Ese fue el preciso instante en el que tendríamos que haberla despedido, cosa que no hicimos. Lamentablemente, a lo largo de la tarde, nos dio sobradas razones para hacerlo.
Lo primero que nos encontramos fue el magnífico templo Santo Domingo de Guzmán, barroco (nuevo hispánico), situado muy cerca de nuestro hotel.
La guía, mujer madura (abuela ya, según mencionó varias veces), para la que no sé si llegamos a existir en algún momento o si tan solo éramos un pretexto para colocar su rollo: un discurso egocéntrico exasperantemente desordenado y apenas inteligible.

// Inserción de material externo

Lemma allocates_getObject (l : Store.loc) : allocates (Store.getObject l).
Proof.
  intros h o h'. unfold Store.getObject.
  destruct (h !! l) as [[o'|els]|]; try discriminate. intros [= <- <-]. reflexivity.
Qed.

Lemma allocates_getArray (l : Store.loc) : allocates (Store.getArray l).
Proof.
  intros h o h'. unfold Store.getArray.
  destruct (h !! l) as [[o'|els]|]; try discriminate. intros [= <- <-]. reflexivity.
Qed.

Lemma allocates_throw {A : Type} (e : string) : allocates (@Store.throw A e).
Proof. intros h a h'. discriminate. Qed.

Lemma allocates_forEach {A B : Type} (f : A -> Store.M B) (l : list A) :
  (forall x, allocates (f x)) -> allocates (Store.forEach f l).
Proof.
  intros Hf. induction l as [|x rest IH]; cbn [Store.forEach].
  - apply allocates_ret.
  - apply allocates_bind; [apply Hf |]. intros y.
    apply allocates_bind; [exact IH |]. intros ys. apply allocates_ret.
Qed.

Create HintDb allocates.
#[local] Hint Resolve allocates_ret allocates_new allocates_getObject allocates_getArray
  allocates_throw : allocates.

Ltac allocates_step :=
  repeat first
    [ apply allocates_bind; [| intros ?]
    | apply allocates_forEach; intros ?
    | solve [auto with allocates] ].

Lemma allocates_withProps (p : gmap string json) (comp : Store.loc) : allocates (Store.withProps p comp).
Proof. unfold Store.withProps. allocates_step. Qed.

Lemma allocates_withNewChild (newChild comp : Store.loc) : allocates (Store.withNewChild newChild comp).
Proof. unfold Store.withNewChild. allocates_step. Qed.

Lemma allocates_createDefaultComponent (type stamp : string) :
  allocates (Store.createDefaultComponent type stamp).
Proof.
  unfold Store.createDefaultComponent.
  destruct (getWidgetDefinition type); allocates_step.
Qed.

Lemma allocates_updateComponentRecursive (fuel : nat) (component : Store.loc) (i : string)
    (updater : Store.loc -> Store.M Store.loc) :
  (forall l, allocates (updater l)) ->
  allocates (Store.updateComponentRecursive fuel component i updater).
Proof.
  intros Hupd. revert component.
  induction fuel as [|fuel IH]; intros component; cbn [Store.updateComponentRecursive].
  - apply allocates_throw.
  - apply allocates_bind; [apply allocates_getObject |]. intros node.
    destruct (decide (Store.o_id node = i)); [apply Hupd |].
    apply allocates_bind; [apply allocates_getArray |]. intros elements.
    apply allocates_bind; [apply allocates_forEach; intros child; apply IH |].
    intros updated. allocates_step.
Qed.

Lemma allocates_updateComponentInTree (fuel : nat) (components : Store.loc) (i : string)
    (updater : Store.loc -> Store.M Store.loc) :
  (forall l, allocates (updater l)) ->
  allocates (Store.updateComponentInTree fuel components i updater).
Proof.
  intros Hupd. unfold Store.updateComponentInTree.
  apply allocates_bind; [apply allocates_getArray |]. intros elements.
  apply allocates_bind;
    [apply allocates_forEach; intros comp; apply allocates_updateComponentRecursive, Hupd |].
  intros updated. apply allocates_new.
Qed.

Lemma allocates_deleteComponentRecursive (fuel : nat) (component : Store.loc) (i : string) :
  allocates (Store.deleteComponentRecursive fuel component i).
Proof.
  revert component.
  induction fuel as [|fuel IH]; intros component; cbn [Store.deleteComponentRecursive].
  - apply allocates_throw.
  - apply allocates_bind; [apply allocates_getObject |]. intros node.
    destruct (decide (Store.o_id node = i)); [apply allocates_ret |].
    apply allocates_bind; [apply allocates_getArray |]. intros elements.
    apply allocates_bind; [apply allocates_forEach; intros child; apply IH |].
    intros results. allocates_step.
Qed.

Lemma allocates_deleteComponentFromTree (fuel : nat) (components : Store.loc) (i : string) :
  allocates (Store.deleteComponentFromTree fuel components i).
Proof.
  unfold Store.deleteComponentFromTree.
  apply allocates_bind; [apply allocates_getArray |]. intros elements.
  apply allocates_bind;
    [apply allocates_forEach; intros comp; apply allocates_deleteComponentRecursive |].
  intros results. apply allocates_new.
Qed.

(** ** Reading is stable under allocation *)

Lemma readNode_prefix (fuel : nat) (h h' : Store.heap) (l : Store.loc) (t : ComponentNode) :
  h `prefix_of` h' -> Store.readNode fuel h l = Some t -> Store.readNode fuel h' l = Some t.
Proof.
  intros Hext. revert l t.
  induction fuel as [|fuel IH]; intros l t; cbn [Store.readNode]; [discriminate |].
  destruct (h !! l) as [[o|els]|] eqn:Hl; try discriminate.
  rewrite (prefix_lookup_Some _ _ _ _ Hl Hext).
  destruct (h !! Store.o_children o) as [[o'|els]|] eqn:Hk; try discriminate.
  rewrite (prefix_lookup_Some _ _ _ _ Hk Hext).
  destruct (mapM (Store.readNode fuel h) els) as [cs|] eqn:Hcs; [| discriminate].
  intros [= <-].
  apply mapM_Some in Hcs.
  assert (Hcs' : mapM (Store.readNode fuel h') els = Some cs).
  { apply mapM_Some. eapply Forall2_impl; [exact Hcs |]. intros e c. apply IH. }
  rewrite Hcs'. reflexivity.
Qed.

Lemma readRoots_prefix (fuel : nat) (h h' : Store.heap) (roots : Store.loc) (ts : list ComponentNode) :
  h `prefix_of` h' -> Store.readRoots fuel h roots = Some ts -> Store.readRoots fuel h' roots = Some ts.
Proof.
  intros Hext. unfold Store.readRoots.
  destruct (h !! roots) as [[o|els]|] eqn:Hl; try discriminate.
  rewrite (prefix_lookup_Some _ _ _ _ Hl Hext).
  intros Hts. apply mapM_Some in Hts. apply mapM_Some.
  eapply Forall2_impl; [exact Hts |]. intros e c. apply readNode_prefix. exact Hext.
Qed.

Lemma readNode_more_fuel (fuel fuel' : nat) (h : Store.heap) (l : Store.loc) (t : ComponentNode) :
  fuel <= fuel' -> Store.readNode fuel h l = Some t -> Store.readNode fuel' h l = Some t.
Proof.
  revert fuel' l t.
  induction fuel as [|fuel IH]; intros fuel' l t Hle; cbn [Store.readNode]; [discriminate |].
  destruct fuel' as [|fuel']; [lia |]. cbn [Store.readNode].
  destruct (h !! l) as [[o|els]|]; try discriminate.
  destruct (h !! Store.o_children o) as [[o'|els]|]; try discriminate.
  destruct (mapM (Store.readNode fuel h) els) as [cs|] eqn:Hcs; [| discriminate].
  intros [= <-].
  apply mapM_Some in Hcs.
  assert (Hcs' : mapM (Store.readNode fuel' h) els = Some cs).
  { apply mapM_Some. eapply Forall2_impl; [exact Hcs |]. intros e c. apply IH. lia. }
  rewrite Hcs'. reflexivity.
Qed.

(** ** The store-level helpers compute the trees of the pure helpers *)

Lemma lookup_new (h : Store.heap) (c : Store.cell) : (h ++ [c]) !! length h = Some c.
Proof. apply list_lookup_middle. reflexivity. Qed.

Lemma bind_returned {A B : Type} (m : Store.M A) (k : A -> Store.M B) (h h' : Store.heap) (a : A) :
  m h = Returned (a, h') -> Store.bind m k h = k a h'.
Proof. intros Hrun. unfold Store.bind. rewrite Hrun. reflexivity. Qed.

Lemma bind_getObject {B : Type} (l : Store.loc) (k : Store.object -> Store.M B) (h : Store.heap) (o : Store.object) :
  h !! l = Some (Store.Object o) -> Store.bind (Store.getObject l) k h = k o h.
Proof. intros Hl. apply bind_returned. unfold Store.getObject. rewrite Hl. reflexivity. Qed.

Lemma bind_getArray {B : Type} (l : Store.loc) (k : list Store.loc -> Store.M B) (h : Store.heap)
    (elements : list Store.loc) :
  h !! l = Some (Store.Array elements) -> Store.bind (Store.getArray l) k h = k elements h.
Proof. intros Hl. apply bind_returned. unfold Store.getArray. rewrite Hl. reflexivity. Qed.
(** * hook-javascript: the authenticated request pipeline

    A shallow embedding of [src/client.js] (request construction and payload
    encoding) and of the [Auth] class (session state kept in [localStorage]),
    with the properties of the specification stated over it.

    JavaScript values are an inductive type; objects are association lists in
    insertion order (the order [for ... in] and [JSON.stringify] walk them);
    [localStorage] and the header object are finite maps from strings to
    strings; exceptions are an explicit result type; the mutable state
    ([this.currentUser], the store, the emitted events and the calls that
    left the process) is threaded through a small state-and-exception monad.

    Modelling limits, fixed once and for all:
    - numbers are integers ([Z]); fractional and non-finite numbers do not
      occur, except the time value of an invalid [Date], which is [None];
    - strings are byte strings, read as UTF-8;
    - an object has own data properties only, walked in insertion order (no
      inherited or accessor property, no reordering of integer-like keys,
      no cycle);
    - the DOM classes ([HTMLInputElement], [HTMLCanvasElement], [Blob],
      [FormData]) exist, as in a browser; host objects carry no own
      enumerable property;
    - the builtins whose result depends on the host ([Date.parse],
      [Date.prototype.toString], [Date.prototype.toISOString], [JSON.parse])
      and the optional global [dataURLtoBlob] are the fields of [Host]. *)

From Stdlib Require Import Ascii.
From stdpp Require Import gmap strings list fin_maps pretty.

Set Warnings "-register-all".

Open Scope string_scope.
Open Scope Z_scope.

(** ** JavaScript values *)

(** A [Blob]; a [File] is a [Blob] that also has a [name]. *)
Record Blob := mkBlob {
  type : string;
  content : string;
  name : option string
}.

(** One entry of a [FormData]: [append(name, value)] with a string, or
    [append(name, blob, filename)]. *)
Inductive FormEntry :=
| FieldString (field : string) (value : string)
| FieldFile (field : string) (value : Blob) (filename : string).

Inductive value :=
| VUndefined
| VNull
| VBool (b : bool)
| VNum (n : Z)
| VStr (s : string)
| VDate (time : option Z)                       (* getTime(), None is NaN *)
| VArray (items : list value)
| VObject (fields : list (string * value))
| VInput (files : option (list Blob)) (val : string)   (* HTMLInputElement *)
| VCanvas (dataURL : string)                    (* HTMLCanvasElement, toDataURL() *)
| VBlob (b : Blob)
| VFormData (entries : list FormEntry).

(** The host: what the embedding takes from the JavaScript environment. *)
Class Host := {
  Date_parse : string -> option Z;
  Date_toString : option Z -> string;
  Date_toISOString : Z -> string;
  JSON_parse : string -> option value;
  dataURLtoBlob : option (string -> Blob);
  (* the empty text is not JSON *)
  JSON_parse_empty : JSON_parse "" = None
}.

(** The double quote and the backslash, as one-character strings. *)
Definition dq : string := String "034"%char "".
Definition bs : string := String "092"%char "".

(** [!x] is false: the falsy values are [undefined], [null], [false], [0]
    and the empty string. *)
Definition truthy (v : value) : bool :=
  match v with
  | VUndefined | VNull => false
  | VBool b => b
  | VNum n => negb (n =? 0)
  | VStr s => negb (String.eqb s "")
  | _ => true
  end.

Definition typeof (v : value) : string :=
  match v with
  | VUndefined => "undefined"
  | VBool _ => "boolean"
  | VNum _ => "number"
  | VStr _ => "string"
  | _ => "object"
  end.

Definition join (sep : string) (l : list string) : string :=
  String.concat sep l.

(** [String(v)], the coercion of [localStorage.setItem] and of [+] with a
    string. In [Array.prototype.join], [null] and [undefined] give the empty
    string. *)
Fixpoint ToString `{Host} (v : value) : string :=
  match v with
  | VUndefined => "undefined"
  | VNull => "null"
  | VBool true => "true"
  | VBool false => "false"
  | VNum n => pretty n
  | VStr s => s
  | VDate t => Date_toString t
  | VArray items =>
      join "," (map (fun x => match x with
                              | VUndefined | VNull => ""
                              | _ => ToString x
                              end) items)
  | VObject _ => "[object Object]"
  | VInput _ _ => "[object HTMLInputElement]"
  | VCanvas _ => "[object HTMLCanvasElement]"
  | VBlob b => match name b with
               | Some _ => "[object File]"
               | None => "[object Blob]"
               end
  | VFormData _ => "[object FormData]"
  end.

(** ** Objects as association lists *)

Fixpoint assoc (k : string) (fields : list (string * value)) : option value :=
  match fields with
  | [] => None
  | (k', v) :: rest => if String.eqb k k' then Some v else assoc k rest
  end.
(** X27: saving the edit screen of an interval habit resolves, writes the new
    name and the new interval to the habit and leaves every other table as it
    is: [next_due] is not moved by the edit.  The new interval counts from the
    next completion: completing the habit on a day then sets [next_due] to
    that day plus the new interval, as long as both are days a [Date] can
    hold. *)
Theorem edit_interval_habit (db : Store) (h : HabitRow) (trimmed now : string)
    (selectedDays : list Z) (intervalDays : Z) :
  habits_pk db -> In h (habits db) -> h_schedule_type h = interval ->
  h_id h <> "" -> trimmed <> "" ->
  let result :=
    EditHabitModal_handleSave db (h_id h) trimmed now (loadHabit db (h_id h))
                              selectedDays intervalDays in
  let db1 := fst result in
  let edited :=
    {| h_id := h_id h; h_name := trimmed; h_schedule_type := interval;
       h_interval_days := Some intervalDays; h_one_time_date := h_one_time_date h;
       h_created_at := h_created_at h; h_updated_at := now |} in
  snd result = Resolved tt
  /\ (forall h1, In h1 (habits db1)
                 <-> h1 = edited \/ (In h1 (habits db) /\ h_id h1 <> h_id h))
  /\ habit_days db1 = habit_days db
  /\ habit_completions db1 = habit_completions db
  /\ interval_habit_state db1 = interval_habit_state db
  /\ (intervalDays <> 0 ->
      forall z ihs,
        date_range z -> date_range (z + intervalDays) ->
        In ihs (interval_habit_state (fst (completeHabit db1 (h_id h) (Day z)))) ->
        ihs_habit_id ihs = h_id h ->
        ihs_next_due ihs = formatDateString (Day (z + intervalDays))).
Proof.
  intros Hpk Hh Hk Hid Hname result db1 edited.
  set (dba := update_name db trimmed now (h_id h)).
  assert (Er : result = (update_interval_days dba intervalDays (h_id h), Resolved tt)).
  { unfold result, EditHabitModal_handleSave.
    rewrite !string_truthy by assumption. cbn [negb orb].
    rewrite loadHabit_found, Hk by assumption. reflexivity. }
  assert (E1 : db1 = update_interval_days dba intervalDays (h_id h)).
  { unfold db1. rewrite Er. reflexivity. }
  assert (Hpka : habits_pk dba).
  { unfold habits_pk, dba. rewrite update_name_ids. exact Hpk. }
  assert (Hra : In (renamed h trimmed now) (habits dba)).
  { apply update_name_rows; auto. }
  assert (Hrows : forall h1, In h1 (habits db1)
                  <-> h1 = edited \/ (In h1 (habits db) /\ h_id h1 <> h_id h)).
  { intros h1. rewrite E1.
    rewrite (update_interval_rows dba (renamed h trimmed now) intervalDays h1 Hpka Hra).
    cbn [renamed h_id h_name h_schedule_type h_one_time_date h_created_at h_updated_at].
    rewrite Hk. fold edited. split.
    - intros [->|[Hin Hne]]; [now left|].
      apply update_name_rows in Hin as [->|Hin]; trivial.
      + now contradiction Hne.
      + now right.
    - intros [->|[Hin Hne]]; [now left|]. right. split; [|exact Hne].
      apply update_name_rows; auto. }
  split; [rewrite Er; reflexivity|].
  split; [exact Hrows|].
  split; [rewrite E1; reflexivity|].
  split; [rewrite E1; reflexivity|].
  split; [rewrite E1; reflexivity|].
  intros Hn z ihs _ _ Hin Eid.
  assert (Hpk1 : habits_pk db1).
  { unfold habits_pk. rewrite E1. unfold update_interval_days. cbn [habits].
    rewrite map_map.
    replace (map _ (habits dba)) with (map h_id (habits dba)); [exact Hpka|].
    apply map_ext. intros h0. destruct (h_id h0 =? h_id h); reflexivity. }
  assert (Hed : In edited (habits db1)) by (apply Hrows; now left).
  destruct (completeHabit_interval db1 edited intervalDays z Hpk1 Hed eq_refl eq_refl Hn)
    as (db0 & I & Hc).
  cbn [edited h_id] in Hc, I. rewrite Hc in Hin. cbn [fst] in Hin.
  cbn [update_completed interval_habit_state] in Hin.
  apply in_map_iff in Hin as (ihs0 & Eu & _).
  destruct (ihs_habit_id ihs0 =? h_id h) eqn:E0.
  - subst ihs. reflexivity.
  - subst ihs. apply String.eqb_neq in E0. contradiction.
Qed.
(** A connection failure on the second of five attempts. *)
Lemma transport_failure_ends_run_example :
  let a := mkApi (scriptedClient [Reply 503 []]) 5 in
  let ctx := newContextWithImmediateTimer in
  exists w',
    httpDoRetry (lib := exampleLib) a ctx exampleRequest 5 (fresh (fun _ => 50))
      = (Err (TransportError "connection refused"), w') /\
    List.length (sent w') = 2%nat /\
    List.length (timers w') = 1%nat.
Proof.
  cbv zeta.
  set (a := mkApi (scriptedClient [Reply 503 []]) 5).
  eassert (Hrun : Attempts (lib := exampleLib) a newContextWithImmediateTimer
                           exampleRequest 5 0 (fresh (fun _ => 50)) 1 _).
  { eapply Attempts_next; [vm_compute; reflexivity | apply Attempts_first]. }
  eexists. split.
  - exact (transport_failure_ends_run (lib := exampleLib) a
             newContextWithImmediateTimer exampleRequest 5 _ 1 _ 0%nat
             "connection refused" Hrun eq_refl).
  - split; reflexivity.
Defined.

(** An empty target matches any bad request, as in the tests'
    [errors.Is(err, new(ErrBadRequest))]. *)
Lemma Is_same_kind_and_wildcard_fields_example :
  ErrBadRequest_Is
    (mkGenericError "Message parsing failed: Unexpected character"
                    "d0a17902-63ed-4cb6-a8e8-fac5ca31b0b7")
    (Ptr (ErrBadRequest (mkGenericError EmptyString EmptyString))) = true.
Proof.
  destruct Is_same_kind_and_wildcard_fields as (H & _).
  apply H. eexists. split; [reflexivity|].
  split; right; reflexivity.
Defined.

(** [Fetch] through a client that reads the request body and answers 429
    three times: the body [null] goes out once, then nothing. *)
Lemma retried_requests_carry_an_empty_body_example :
  exists w',
    httpDo (lib := exampleLib) (mkApi (wireClient (fun _ => Reply 429 [])) 3)
           newContextWithImmediateTimer "GET"
           "http://accountapi:8080/v1/organisation/accounts/foo"
           None (Some AccountData_zero) (fresh (fun _ => 50))
      = ((Some AccountData_zero, Some (Ptr ErrTooManyRetries)), w') /\
    sent w' = [[x6e; x75; x6c; x6c; x0a]; []; []].
Proof.
  refine (retried_requests_carry_an_empty_body (lib := exampleLib)
            newContextWithImmediateTimer (fun _ => Reply 429 []) 2
            "GET" "http://accountapi:8080/v1/organisation/accounts/foo"
            None (Some AccountData_zero) _ (fresh (fun _ => 50)) _ _ eq_refl eq_refl).
  - intros i. exists 429, []. split; reflexivity.
  - intros t. reflexivity.
Defined.

(** [Create] on a 200 whose body breaks off: the decoder has written the
    first field to the destination, [Create] returns the zero account. *)
Lemma zero_account_on_error_example :
  let a := mkApi (newClientReturningStatusCodeAndBuffer 200 [x7b; x22; x64]) 3 in
  let w := fresh (fun _ => 0) in
  fst (fst (httpDo (lib := exampleLib) a newContextWithImmediateTimer "POST"
                   "http://accountapi:8080/v1/organisation/accounts"
                   (Some AccountData_zero) (Some AccountData_zero) w))
    = Some (mkAccountData None "0d209d7f-d07a-4542-947f-5885fddddae2"
                          EmptyString EmptyString None) /\
  fst (fst (Create (lib := exampleLib) a newContextWithImmediateTimer
                   AccountData_zero w)) = AccountData_zero /\
  snd (fst (Create (lib := exampleLib) a newContextWithImmediateTimer
                   AccountData_zero w)) = Some (JsonError "unexpected EOF").
Proof.
  cbv zeta. split; [reflexivity|]. split; [|reflexivity].
  destruct (zero_account_on_error (lib := exampleLib)
              (mkApi (newClientReturningStatusCodeAndBuffer 200 [x7b; x22; x64]) 3)
              newContextWithImmediateTimer) as (H & _).
  apply (H AccountData_zero (fresh (fun _ => 0)) _ (JsonError "unexpected EOF")
           (snd (Create (lib := exampleLib)
                   (mkApi (newClientReturningStatusCodeAndBuffer 200 [x7b; x22; x64]) 3)
                   newContextWithImmediateTimer AccountData_zero
                   (fresh (fun _ => 0))))).
  vm_compute. reflexivity.
Defined.
(** X9.  The verdict of a call whose traversal meets a negative result at
    the [n]-th request: it is 0 or 1, and it is 1 exactly when a dNSName
    among the requests up to [n] matches the hostname, or none of these
    requests reported a dNSName and the common name was retrieved (result
    0) and matches. *)
Theorem verdict_one_iff :
  forall san cn loop verify,
    entry_point san cn loop verify ->
    forall (hostname : string) (n : nat),
      (forall j, (j < n)%nat -> 0 <= fst (san (call_index j))) ->
      fst (san (call_index n)) < 0 ->
      forall fuel, (n < fuel)%nat ->
      exists v st,
        verify fuel hostname = Some (v, st) /\
        (v = 0 \/ v = 1) /\
        (v = 1 <->
         (exists j, (j <= n)%nat /\
                    matches san hostname (call_index j) = true) \/
         ((forall j, (j <= n)%nat ->
                     fst (san (call_index j)) <> GNUTLS_SAN_DNSNAME) /\
          fst cn = 0 /\ hostname_compare (snd cn) hostname <> 0)).
Proof.
  intros san cn loop verify E hostname n Hpos Hneg fuel Hf.
  rewrite (entry_point_matcher _ _ _ _ E).
  destruct (matcher_cases san cn hostname n fuel Hpos Hneg Hf)
    as [(m & Hle & Ht & Hb & ->)|[Hnone ->]].
  - eexists. eexists. split; [reflexivity|]. split; [now right|].
    split; [|reflexivity]. intros _. left. now exists m.
  - assert (~ exists j, (j <= n)%nat /\
                        matches san hostname (call_index j) = true) as Hno
        by (intros (j & Hj & Ht); rewrite Hnone in Ht by exact Hj;
            discriminate Ht).
    destruct (existsb (is_dns san) (call_indices (S n))) eqn:Hex.
    + apply dns_seen_iff in Hex. destruct Hex as (j & Hj & Hd).
      eexists. eexists. split; [reflexivity|]. split; [now left|].
      split; [discriminate|].
      intros [Hyes|(Hall & _)]; [now apply Hno in Hyes|].
      exfalso. apply (Hall j); [lia|exact Hd].
    + assert (forall j, (j <= n)%nat ->
                fst (san (call_index j)) <> GNUTLS_SAN_DNSNAME) as Hall.
      { intros j Hj Hd.
        assert (existsb (is_dns san) (call_indices (S n)) = true) as Hex'
            by (apply dns_seen_iff; exists j; split; [lia|exact Hd]).
        congruence. }
      eexists. eexists. split; [reflexivity|].
      unfold cn_verdict.
      destruct (Z.eqb_spec (fst cn) 0) as [H0|H0]; cbn [negb];
        [destruct (Z.eqb_spec (hostname_compare (snd cn) hostname) 0)
           as [Hc|Hc]; cbn [negb]|].
      * split; [now left|]. split; [discriminate|].
        intros [Hyes|(_ & _ & Hc')]; [now apply Hno in Hyes|easy].
      * split; [now right|]. split; [|reflexivity]. intros _. now right.
      * split; [now left|]. split; [discriminate|].
        intros [Hyes|(_ & H0' & _)]; [now apply Hno in Hyes|easy].
Qed.
(** ** Relative paths *)

Lemma filter_components (l : list pystr) :
  Forall component l ->
  filter (fun x => negb (pystr_eqb x []) && negb (pystr_eqb x (lit "."))) l = l.
Proof.
  intros Hl. induction Hl as [ | x l (Hx1 & Hx2 & _) _ IH]; cbn.
  - reflexivity.
  - apply pystr_eqb_neq in Hx1, Hx2. rewrite Hx1, Hx2. cbn. now rewrite IH.
Qed.

Lemma join_head_not_sep (x : pystr) (cs : list pystr) :
  component x -> pystr_eqb (firstn 1 (join_with sep (x :: cs))) sep = false.
Proof.
  intros (Hx1 & _ & Hx3). apply pystr_eqb_neq. rewrite Pathlib.sep_eq.
  destruct x as [ | c x]; [ now destruct Hx1 | ].
  assert (c <> 47%N) by (intros ->; apply Hx3; now left).
  destruct cs; cbn; congruence.
Qed.

(** Components joined by slashes parse back to a relative path with those
    components; [".."] is a component like any other. *)
Lemma Path_join_relative (cs : list pystr) :
  cs <> [] -> Forall component cs ->
  Path (join_with sep cs) = mkpath [] cs.
Proof.
  intros Hne Hcs. destruct cs as [ | x cs]; [ now destruct Hne | ].
  unfold Path, splitroot.
  rewrite join_head_not_sep by (now inversion Hcs). cbn [negb].
  rewrite Pathlib.split_on_join.
  - now rewrite filter_components.
  - discriminate.
  - eapply Forall_impl; [ | exact Hcs ]. now intros c (_ & _ & Hc).
Qed.

(** ** Properties *)

(** X1. [GET /] prints at most diagnostics: it starts no subprocess and
    flashes nothing. It raises exactly when the listing file exists but
    cannot be opened or decoded, or is JSON text on which [json.load]
    raises; otherwise it renders [index.html] with what [load_datasets]
    returned, the empty list for a missing or malformed file. *)
Theorem index_renders_or_raises (w : world) :
  (forall ev, In ev (trace (index w)) -> exists line, ev = EvPrint line)
  /\ result (index w)
     = match listing w with
       | Missing | Malformed _ =>
           Ok (Rendered (lit "index.html") [("datasets"%string, PyList [])])
       | WellFormed v =>
           Ok (Rendered (lit "index.html") [("datasets"%string, v)])
       | Unreadable => Raise OSError
       | Undecodable => Raise UnicodeDecodeError
       | Unloadable IntegerTooLong => Raise ValueError
       | Unloadable NestingTooDeep => Raise RecursionError
       end.
Proof.
  unfold index. rewrite (eta_M (load_datasets w)). split.
  - intros ev Hin. apply (load_datasets_trace_prints w).
    destruct (result (load_datasets w)); cbn in Hin.
    + now rewrite app_nil_r in Hin.
    + exact Hin.
  - rewrite load_datasets_result.
    destruct (listing w) as [ | | | msg | v | why]; try destruct why;
      reflexivity.
Qed.
(** X28 on a selection of three edited into one. *)
Lemma edit_items_edits_then_rest_sample :
  utils.edit_items true None ["a"; "b"; "c"] ["b"; "x"] =
    inr [utils._edit_item "a" "x"; utils._remove_item "c"]
  /\ exists old_uniques new_uniques : list string,
      old_uniques = utils.not_in ["a"; "b"; "c"] ["b"; "x"]
      /\ new_uniques ⊆ utils.not_in ["b"; "x"] ["a"; "b"; "c"]
      /\ [utils._edit_item "a" "x"; utils._remove_item "c"] =
         map (fun pair : string * string => utils._edit_item pair.1 pair.2)
           (zip old_uniques new_uniques) ++
         map utils._remove_item (drop (length new_uniques) old_uniques) ++
         map utils._add_item (drop (length old_uniques) new_uniques)
      /\ (drop (length new_uniques) old_uniques = []
          \/ drop (length old_uniques) new_uniques = []).
Proof.
  assert (utils.edit_items true None ["a"; "b"; "c"] ["b"; "x"] =
          inr [utils._edit_item "a" "x"; utils._remove_item "c"]) as H by reflexivity.
  split; [exact H|].
  apply (edit_items_edits_then_rest true None ["a"; "b"; "c"] ["b"; "x"] _ H).
Defined.
(** C3.  The accumulator starts as a list of exactly [N] empty strings, [N]
    being [number_of_responses], and every iteration keeps its length: after
    any number of batches, and after any number of chunks of the next batch,
    [texts] is a list of exactly [N] strings. *)
Theorem texts_length_invariant (N : Z) (now : Q) :
  0 ≤ N →
  texts (initial_state N now) = replicate (Z.to_nat N) "" ∧
  Z.of_nat (length (texts (initial_state N now))) = N ∧
  ∀ stream : list arrival,
    ∃ (o : list out_event) (st : loop_state),
      stream_loop N (initial_state N now) stream = (o, inr st) ∧
      Z.of_nat (length (texts st)) = N ∧
      ∀ chunks : list string,
        ∃ texts' : list string,
          update_texts N 0 chunks (texts st) = inr texts' ∧
          Z.of_nat (length texts') = N.
Proof.
  intros HN. pose proof (initial_state_length N now) as Hinit.
  split_and!; [done | lia |].
  intros stream.
  destruct (stream_loop_total N stream _ Hinit) as (o & st & Hrun & Hlen & _).
  exists o, st. split_and!; [done | lia |].
  intros chunks.
  destruct (update_texts_lookup N chunks 0 (texts st) Hlen) as (texts' & Hupd & Hl & _).
  exists texts'. split; [done | lia].
Qed.

Lemma texts_length_invariant_witness :
  texts (initial_state 3 0) = replicate (Z.to_nat 3) "" ∧
  Z.of_nat (length (texts (initial_state 3 0))) = 3 ∧
  ∀ stream : list arrival,
    ∃ (o : list out_event) (st : loop_state),
      stream_loop 3 (initial_state 3 0) stream = (o, inr st) ∧
      Z.of_nat (length (texts st)) = 3 ∧
      ∀ chunks : list string,
        ∃ texts' : list string,
          update_texts 3 0 chunks (texts st) = inr texts' ∧
          Z.of_nat (length texts') = 3.
Proof. apply (texts_length_invariant 3 0). lia. Defined.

Con fuerte acento extranjero, en el que muchas de las palabras eran anglicismos, nos colocó un incesante farfulleo sobre todo lo que se le ocurría; saltaba de un tema a otro sin orden ni concierto. No hablaba, mascullaba.
Podíamos pasar de la visita a un antiguo convento que ahora es un magnífico y lujoso hotel (Quinta Real), en el que habían mantenido elementos de la arquitectura y la decoración original, a llevarnos a un mercado popular y, durante más de quince minutos, hablar de las propiedades del cacao; y luego, sin solución de continuidad, llevarnos al Zócalo y lamentar el cómo se habían roto las costumbres en relación al modo de acudir a esa plaza, lo maravilloso que era antes y lo detestable que es ahora; o hablarnos de sus cuatro hijas; o de su trabajo en la Unesco; o de cómo habría que gestionar la ciudad, que, naturalmente, desde su punto de vista, era desastroso.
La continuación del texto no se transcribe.